The left-arm speedster has been picked as part of a large pool of 29 players for the tour comprising three Tests and three T20Is. While Wahab may not feature in the list of first-choice options for the Tests, his availability for the five-day matches hinges upon any unfortunate injury to a regular pacer.
“The PCB called me and enquired whether I will be available to play Test cricket if required on a replacement basis so I straight away said yes because my priority is to play for Pakistan,” Wahab told reporters on Monday.
Delving into the details surrounding his exit from the red-ball format last year, Wahab revealed that the PCB had played a positive role in allowing him some time off from the game instead of an abrupt retirement – a route chosen by fellow left-arm seamer Mohammad Amir.
Related: Amir announces retirement from Tests
“When I had communicated my decision to the PCB last year that I will not play Test cricket, they suggested me to take some time off and reconsider this.
"Now, the PCB contacted me under the current unusual circumstances where no player can be replaced [on the tour], which is why I have decided to make myself available for the Tests.”
“I am not here to take the easy way out and refuse the PCB’s request when they are in need of fast bowlers. We are professional enough to know how to carry ourselves in each format and for that purpose, I believe I am ready to fulfill the responsibilities if required."
Wahab felt his decision to reconsider his Test hiatus could set a precedent for the newer crop of cricketers and drive home the point that representing Pakistan remains the ultimate goal despite not being included in the central contract list.
"This is a great opportunity for our youngsters and as a group, we have to back them. Even if they are unable to perform on the tour, we have to keep supporting them because they are the future of Pakistan cricket.”
“I have also set an example with this decision since it could serve as an example that Pakistan is the priority. I can share my experience with the younger lot as I have played a lot of cricket in England.”
A seasoned veteran in limited-overs internationals, Wahab's ordinary numbers in Test cricket do not give a flattering illustration of his abilities.
Known for his penchant for swift yorkers and being a wily exponent of reverse swing, Wahab has managed just 83 wickets in his 27-Test career at an average over 34.
He admitted his shortcomings in the conventional format but pointed out that the bulk of his appearances came on placid surfaces unhelpful for fast bowling in the UAE.
Wahab played his last Test in 2018 against Australia ©Getty Images
“I am not satisfied at all with myself, you have to be very honest. The beauty of Pakistan cricket is fast bowlers that are constantly competing against each other. You thus have to be a consistent performer to be able to play for Pakistan.
"From 2010-2019, we played our home Test matches in UAE where there is not a lot of assistance for fast bowlers. Spinners have dominated in those conditions and if you look at the pacers, they have contributed very little there."
"But now it is time for me to leave behind a legacy in Pakistan cricket," he added.
Wahab also blamed his fickle spot in the team for his mediocre form as Test caps became more sporadic for him in recent years.
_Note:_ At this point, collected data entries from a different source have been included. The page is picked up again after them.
(* ===== verification/WorkDemo.v ===== *)
(** A seal of an open database in the in-memory backend: one commit over the view of [SealedDemo]
    is taken as work, prepared by two threads and finished; a repack and a compaction of the view.
    The witnesses of the theorems on prepared seals and on the work of an open database. *)

From S2P Require Import Prelude Domain Layout Format Wire Segment Frame Pack Backend CatalogIndex Catalog Placement View ViewProofs ViewDemo Manifest ManifestProofs ManifestDemo Active Store StoreProofs Sealed SealedProofs SealedDemo Seal Retention RetentionDemo Samples Maintenance Prepared PreparedProofs InstallProofs RepackProofs Work WorkProofs.
From stdpp Require Import base strings gmap list sorting.
From Stdlib Require Import ZArith Lia.
Open Scope Z_scope.

#[local] Existing Instances demo_hashes demo_zstd demo_hashes_ok demo_zstd_ok.

(** No dictionary can be trained. *)
#[export] Instance demo_trainer : ZstdTrainer := {|
  zcompressor _ _ := true;
  zdecoder _ := true;
  ztrain _ _ := None;
|}.

Definition demo_workers : Workers := mkWorkers None 2 false (Ok tt) (fun _ => Ok tt).

Lemma demo_workers_ok : workers_ok demo_workers.
Proof. split_and!; [done|cbn; lia|done|done]. Qed.

(** ** The open database *)

(** [demo_view4] as a database that was never forked, installed and pinned. *)
Definition work_view : ViewMetadata :=
  mkView (demo_id 1) (demo_id 1) (mkLogical 2048 512) 9 (demo_id 3) None (vm_frames demo_view4) (vm_pages demo_view4) [].
Definition work_builder : ManifestBuilder :=
  unwrap demo_failed (let* m := ManifestBuilder_new true work_view None in ManifestBuilder_pack m true (fz_id demo_packed)).
Definition work_sealed := Eval vm_compute in ManifestBuilder_finalize demo_installed work_builder.
Definition work_id : Digest := Eval vm_compute in match work_sealed.1 with Ok p => p.1 | Err _ => [] end.
Definition work_guard : CatalogGuard MemoryBackend := Eval vm_compute in
  with_state (fun s => set_branch (set_database s (Some (demo_id 1))) (Some (demo_digest 1)) None None) work_sealed.2.
Definition work_pinned : PinnedView MemoryBackend := Eval vm_compute in
  unwrap demo_unpinned (PinnedView_open work_guard work_id).

Definition work_raw : bytes := Eval vm_compute in unwrap [] (encode_raw work_view).
Definition work_valid : ValidatedMetadata := Eval vm_compute in unwrap demo_invalid (validate work_view).

Lemma work_view_wf : view_wf work_view.
Proof. apply (decoded_view_wf work_view work_raw work_valid); try (vm_compute; reflexivity). vm_compute. discriminate. Qed.

Lemma work_pinned_wf : view_wf (pn_view work_pinned).
Proof. replace (pn_view work_pinned) with work_view by (vm_compute; reflexivity). exact work_view_wf. Qed.

(** Page 3 was committed over the view. *)
Definition work_header : ActiveHeader := Eval vm_compute in
  mkActiveHeader (demo_digest 1) (demo_id 1) 512 10 (demo_id 3) work_id 2048 (ah_policy demo_header) demo_layout 0 ZERO_DIGEST.

Definition work_older : ActiveState := Eval vm_compute in
  mkActiveState (demo_id 1) 1 9 2048 512 (demo_id 3) 0 0 0 None.
Definition work_state : ActiveState := Eval vm_compute in
  mkActiveState (demo_id 1) 2 10 2048 512 (demo_id 3) 7 7 1 None.

Definition work_records : list (Z * bytes) := [(3, demo_page_of 7)].
Definition work_file : bytes := Eval vm_compute in
  put (put (put (zeros ACTIVE_METADATA_END) 0 (ActiveHeader_encode work_header)) (active_state_offset 1) (ActiveState_encode work_older))
    (active_state_offset 2) (ActiveState_encode work_state) ++ records_bytes 512 work_records.

Definition work_store : Store (PinnedView MemoryBackend) :=
  mkStore true Unlocked
    (mkHeadState 512 2048 10 (demo_id 3) (active_state_offset 2) (rec_offset 512 1) 7 7)
    (Some work_pinned) demo_layout
    (mkActiveFile work_file work_header 2 {[3 := rec_offset 512 0]} None)
    None ∅ ∅ 2048 None false None.

Definition work_sidecar : Sidecar MemoryBackend := mkSidecar work_guard (Err Io) (Err Io) true.
Definition work_local : Local := mkLocal (demo_id 50) (Ok []) None (Ok None) (Ok []) (Ok []) (Ok []).
Definition work_database : Database MemoryBackend := mkDatabase work_store work_sidecar work_local.

Definition work_host : Host MemoryBackend :=
  mkHost (mkEnv true [] false None 9 true true (fun _ _ => Ok tt) (fun _ => Err Io) (fun _ => Ok tt)) (Ok tt) (Ok tt).

(** ** Sealing *)

(** The work, without the snapshot's view spelled out. *)
Definition work_failed : SealWork MemoryBackend :=
  mkWork (mkInput (mkEndpoint (mkDictPolicy TrainingDisabled 0) [] [] (mkLogical 0 0) 0 [] None) None [] [] demo_layout ∅ []
            (Samples_new 0) false false false None) work_header (st_head work_store) Unlocked.
Definition work_taken : SealWork MemoryBackend := Eval vm_compute in
  unwrap work_failed (active_work work_host work_sidecar Unlocked work_store).
Definition work_unprepared : PreparedWork MemoryBackend :=
  mkPreparedWork (mkPrepared (si_endpoint (aw_input work_failed)) None ∅ [] None false [] [] [] demo_layout false false None)
    work_header (st_head work_store) Unlocked.
Definition work_prepared : PreparedWork MemoryBackend := Eval vm_compute in
  unwrap work_unprepared (SealWork_prepare demo_workers (fun _ => false) work_taken).

Lemma unwrap_ok {A} (d : A) (r : result StoreError A) : is_ok r = true -> r = Ok (unwrap d r).
Proof. by destruct r. Qed.

Lemma run_ready (r : result StoreError unit * Database MemoryBackend) n m :
  (let '(o, d) := r in is_ok o && (is_ok (read_page (db_store d) n) && is_ok (read_page (db_store d) m))) = true ->
  r = (Ok tt, r.2) /\ is_ok (read_page (db_store r.2) n) = true /\ is_ok (read_page (db_store r.2) m) = true.
Proof. destruct r as [[[]|] d]; [|done]. cbn. by intros [H1 H2]%andb_true_iff. Qed.

Lemma run_acquired (r : result StoreError unit * Store (PinnedView MemoryBackend)) : is_ok r.1 = true -> r = (Ok tt, r.2).
Proof. by destruct r as [[[]|] ?]. Qed.

Lemma install_ready same (p : PreparedSeal MemoryBackend) c n :
  match PreparedSeal_install same p c with
  | (Ok (id, _), c') =>
      match PinnedView_open (sc_guard c') id with
      | Ok v => is_ok (view_read v n) && forallb (fun e => bytes_check e.2) (map_to_list (mb_objects (cg_backend (sc_guard c'))))
      | Err _ => false
      end
  | _ => false
  end = true ->
  exists id d c' v b, PreparedSeal_install same p c = (Ok (id, d), c') /\ PinnedView_open (sc_guard c') id = Ok v /\
    view_read v n = Ok b /\ stored_bytes (cg_backend (sc_guard c')).
Proof.
  destruct (PreparedSeal_install same p c) as [[[id d]|] c']; [|done]. destruct (PinnedView_open _ id) as [v|] eqn:Ev; [|done].
  intros [Hr Hs]%andb_true_iff. destruct (view_read v n) as [b|] eqn:Eb; [|done]. apply memory_stored_bytes in Hs. eauto 10.
Qed.

Lemma is_ok_inv {A} (r : result StoreError A) : is_ok r = true -> exists a, r = Ok a.
Proof. destruct r as [a|]; [by exists a|done]. Qed.

Lemma work_taken_eq : active_work work_host work_sidecar Unlocked work_store = Ok work_taken.
Proof. vm_compute. reflexivity. Qed.
Lemma work_prepared_eq : SealWork_prepare demo_workers (fun _ => false) work_taken = Ok work_prepared.
Proof. vm_compute. reflexivity. Qed.

(** The seal is finished, and its pages can be read. *)
Lemma work_finishes : exists d, finish_work work_host work_prepared work_database = (Ok tt, d) /\
  is_ok (read_page (db_store d) 3) = true /\ is_ok (read_page (db_store d) 4) = true.
Proof.
  exists (finish_work work_host work_prepared work_database).2. apply (run_ready (finish_work work_host work_prepared work_database) 3 4). vm_compute. reflexivity.
Qed.

Lemma work_sealable : sealable work_sidecar work_store.
Proof.
  split; try done.
  - intros n o Ho. unfold records, work_store in Ho. cbn in Ho. apply lookup_singleton_Some in Ho as [<- <-].
    split; [unfold is_u32; lia|vm_compute; discriminate].
  - apply demo_layout_ok.
  - split; [reflexivity|]. apply bytes_check_ok. reflexivity.
  - split; [reflexivity|]. apply bytes_check_ok. reflexivity.
  - intros v [= <-]. split_and!; [exact work_pinned_wf|vm_compute; split_and!; discriminate|reflexivity|vm_compute; reflexivity].
Qed.

Lemma memory_check (c : Sidecar MemoryBackend) :
  forallb (fun e => bytes_check e.2) (map_to_list (mb_objects (cg_backend (sc_guard c)))) = true -> stored_bytes (cg_backend (sc_guard c)).
Proof. apply memory_stored_bytes. Qed.

Lemma work_installs_bytes : installs_bytes (fw_seal work_prepared) (db_catalog work_database).
Proof.
  intros durable c' E. change c' with (durable, c').2. apply (f_equal snd) in E. cbn [snd] in E. subst c'.
  apply memory_check. vm_compute. reflexivity.
Qed.


(** ** Stale work *)

Definition work_moved : PreparedWork MemoryBackend :=
  mkPreparedWork (fw_seal work_prepared) work_header (mkHeadState 512 2048 9 (demo_id 3) 0 ACTIVE_METADATA_END 0 0) Unlocked.


(** ** Repacking *)

(** Both pages of the frame are live, so it is copied. *)
Definition repack_endpoint4 : SealEndpoint :=
  mkEndpoint (mkDictPolicy TrainingDisabled 1048576) (demo_id 1) (demo_id 1) (mkLogical 2048 512) 9 (demo_id 3) None.
Definition work_repack : SealInput MemoryBackend := Eval vm_compute in
  repack {[fz_id demo_packed]}
    (unwrap (aw_input work_failed) (SealInput_new work_sidecar (Some work_id) repack_endpoint4 [] [] demo_layout)).
Definition work_repacked : PreparedSeal MemoryBackend := Eval vm_compute in
  unwrap (fw_seal work_unprepared) (prepare demo_workers (fun _ => false) work_repack).

Lemma work_repack_input : repack_input work_pinned work_repack.
Proof.
  split; try done.
  - split; cbn; try done; try (split; [reflexivity|apply bytes_check_ok; reflexivity]). exact (fields_size _ (proj1 work_view_wf)).
  - apply demo_layout_ok.
Qed.


(** ** Encoding *)

Definition many_workers : Workers := mkWorkers (Some 3) 8 true (Ok tt) (fun _ => Ok tt).

(** Three groups among three low-priority threads. *)
Lemma encode_batch_serial_witness :
  encode_batch many_workers [demo_pages; demo_pages; demo_pages] 512 19 None =
    encode_batch serial [demo_pages; demo_pages; demo_pages] 512 19 None /\
  is_ok (encode_batch serial [demo_pages; demo_pages; demo_pages] 512 19 None) = true.
Proof.
  split; [|vm_compute; reflexivity]. apply (encode_batch_serial many_workers). split_and!; try reflexivity; [intros n [= <-]; lia|cbn; lia].
Defined.

(** ** Compaction *)

(** The database the seal left. *)
Definition compact_database : Database MemoryBackend := Eval vm_compute in (finish_work work_host work_prepared work_database).2.
Definition compact_view : PinnedView MemoryBackend := Eval vm_compute in default work_pinned (st_view (db_store compact_database)).
Definition compact_raw : bytes := Eval vm_compute in unwrap [] (encode_raw (pn_view compact_view)).
Definition compact_valid : ValidatedMetadata := Eval vm_compute in unwrap demo_invalid (validate (pn_view compact_view)).

Lemma compact_view_wf : view_wf (pn_view compact_view).
Proof. apply (decoded_view_wf (pn_view compact_view) compact_raw compact_valid); try (vm_compute; reflexivity). vm_compute. discriminate. Qed.


Lemma compact_acquired_eq : acquire_maintenance (ho_env work_host) (db_store compact_database) = (Ok tt, (acquire_maintenance (ho_env work_host) (db_store compact_database)).2).
Proof. apply (run_acquired (acquire_maintenance (ho_env work_host) (db_store compact_database))). vm_compute. reflexivity. Qed.

Lemma compact_settled : settled_on (acquire_maintenance (ho_env work_host) (db_store compact_database)).2 compact_view.
Proof. split; vm_compute; reflexivity. Qed.

Lemma compact_runs : exists d, compact work_host compact_database = (Ok tt, d) /\
  is_ok (read_page (db_store d) 3) = true /\ is_ok (read_page (db_store d) 4) = true.
Proof. exists (compact work_host compact_database).2. apply (run_ready (compact work_host compact_database) 3 4). vm_compute. reflexivity. Qed.

Lemma compact_checkpoints_bytes : checkpoints_bytes compact_view (sc_guard (db_catalog compact_database)).
Proof.
  intros durable g' E. apply (f_equal snd) in E. cbn [snd] in E. subst g'. apply memory_stored_bytes. vm_compute. reflexivity.
Qed.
He said his uncertain place in the side left him pondering over his Test future, eventually leading him to quit red-ball cricket altogether with the management intervening and helping him settle for a less extreme step.
“Between 2016 and 2019, I played Tests only in patches. Even when I performed against Sri Lanka in a Test match, I was not a part of the team on the next tour.
"Then I was picked for Australia’s tour to UAE but was sent back midway through the series. It was the decision taken by the management at that time. I thought maybe I am not capable of continuing Test cricket and told the higher authorities that I would instead focus on white-ball cricket," he said.
"Thankfully, the then-management convinced me not to fully retire and take time off from the format. Because of that break, I am now making a comeback to Pakistan’s Test team and I didn’t hastily take a wrong decision that I would have regretted.”